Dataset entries
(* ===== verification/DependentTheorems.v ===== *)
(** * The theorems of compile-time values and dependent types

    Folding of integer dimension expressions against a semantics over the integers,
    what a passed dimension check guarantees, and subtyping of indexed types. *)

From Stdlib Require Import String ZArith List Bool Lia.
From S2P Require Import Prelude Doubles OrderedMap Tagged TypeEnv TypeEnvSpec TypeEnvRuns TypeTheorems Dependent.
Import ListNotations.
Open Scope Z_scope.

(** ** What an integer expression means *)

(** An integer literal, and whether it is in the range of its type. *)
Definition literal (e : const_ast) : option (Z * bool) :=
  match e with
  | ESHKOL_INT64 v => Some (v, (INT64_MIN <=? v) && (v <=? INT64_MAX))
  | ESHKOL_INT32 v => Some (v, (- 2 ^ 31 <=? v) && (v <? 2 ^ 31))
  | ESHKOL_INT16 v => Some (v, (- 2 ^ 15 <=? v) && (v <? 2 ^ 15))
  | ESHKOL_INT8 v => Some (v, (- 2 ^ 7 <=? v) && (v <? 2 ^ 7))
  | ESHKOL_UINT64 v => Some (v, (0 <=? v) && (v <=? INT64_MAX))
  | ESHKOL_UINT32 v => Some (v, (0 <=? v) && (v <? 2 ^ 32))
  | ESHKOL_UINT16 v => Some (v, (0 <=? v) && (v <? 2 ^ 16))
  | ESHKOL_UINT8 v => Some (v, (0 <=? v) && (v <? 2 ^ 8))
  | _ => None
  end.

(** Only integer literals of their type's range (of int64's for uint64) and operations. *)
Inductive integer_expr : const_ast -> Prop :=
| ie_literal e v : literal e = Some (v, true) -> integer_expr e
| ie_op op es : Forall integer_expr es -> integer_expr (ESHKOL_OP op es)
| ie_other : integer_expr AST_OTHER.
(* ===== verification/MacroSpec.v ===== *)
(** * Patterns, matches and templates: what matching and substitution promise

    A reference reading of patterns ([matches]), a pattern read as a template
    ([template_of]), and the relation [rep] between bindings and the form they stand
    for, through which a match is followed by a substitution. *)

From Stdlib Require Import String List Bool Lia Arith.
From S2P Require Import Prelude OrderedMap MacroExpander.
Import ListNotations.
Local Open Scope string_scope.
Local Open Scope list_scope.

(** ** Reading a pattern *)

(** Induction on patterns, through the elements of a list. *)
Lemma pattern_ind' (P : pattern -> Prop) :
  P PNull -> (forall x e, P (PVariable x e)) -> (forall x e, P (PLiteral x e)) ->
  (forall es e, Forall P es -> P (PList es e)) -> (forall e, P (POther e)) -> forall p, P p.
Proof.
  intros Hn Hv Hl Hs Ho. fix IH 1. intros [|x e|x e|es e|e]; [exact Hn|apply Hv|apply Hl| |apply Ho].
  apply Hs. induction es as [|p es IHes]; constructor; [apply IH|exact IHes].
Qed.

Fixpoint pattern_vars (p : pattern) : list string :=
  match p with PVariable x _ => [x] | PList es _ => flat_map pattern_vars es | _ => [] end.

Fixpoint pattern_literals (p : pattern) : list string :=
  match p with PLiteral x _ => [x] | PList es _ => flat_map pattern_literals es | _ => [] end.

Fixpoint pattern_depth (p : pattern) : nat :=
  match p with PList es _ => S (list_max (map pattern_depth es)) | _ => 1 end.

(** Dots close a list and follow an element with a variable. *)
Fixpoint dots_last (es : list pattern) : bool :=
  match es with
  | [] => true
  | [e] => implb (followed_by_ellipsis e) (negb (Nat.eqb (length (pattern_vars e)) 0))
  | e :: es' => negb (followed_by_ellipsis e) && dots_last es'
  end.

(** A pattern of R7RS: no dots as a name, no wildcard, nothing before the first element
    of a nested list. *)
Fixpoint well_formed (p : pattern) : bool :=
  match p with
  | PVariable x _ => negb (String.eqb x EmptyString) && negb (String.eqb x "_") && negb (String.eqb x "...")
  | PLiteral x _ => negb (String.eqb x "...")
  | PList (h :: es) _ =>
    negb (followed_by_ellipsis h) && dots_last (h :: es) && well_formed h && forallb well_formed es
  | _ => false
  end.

PROBLEM REQUIREMENTS
The answer should consist only of the lines from the one containing "PLiteral x _ => negb" through the last line of the data, given again exactly.

RESULT FOR THIS TASK
  | PLiteral x _ => negb (String.eqb x "...")
  | PList (h :: es) _ =>
    negb (followed_by_ellipsis h) && dots_last (h :: es) && well_formed h && forallb well_formed es
  | _ => false
  end.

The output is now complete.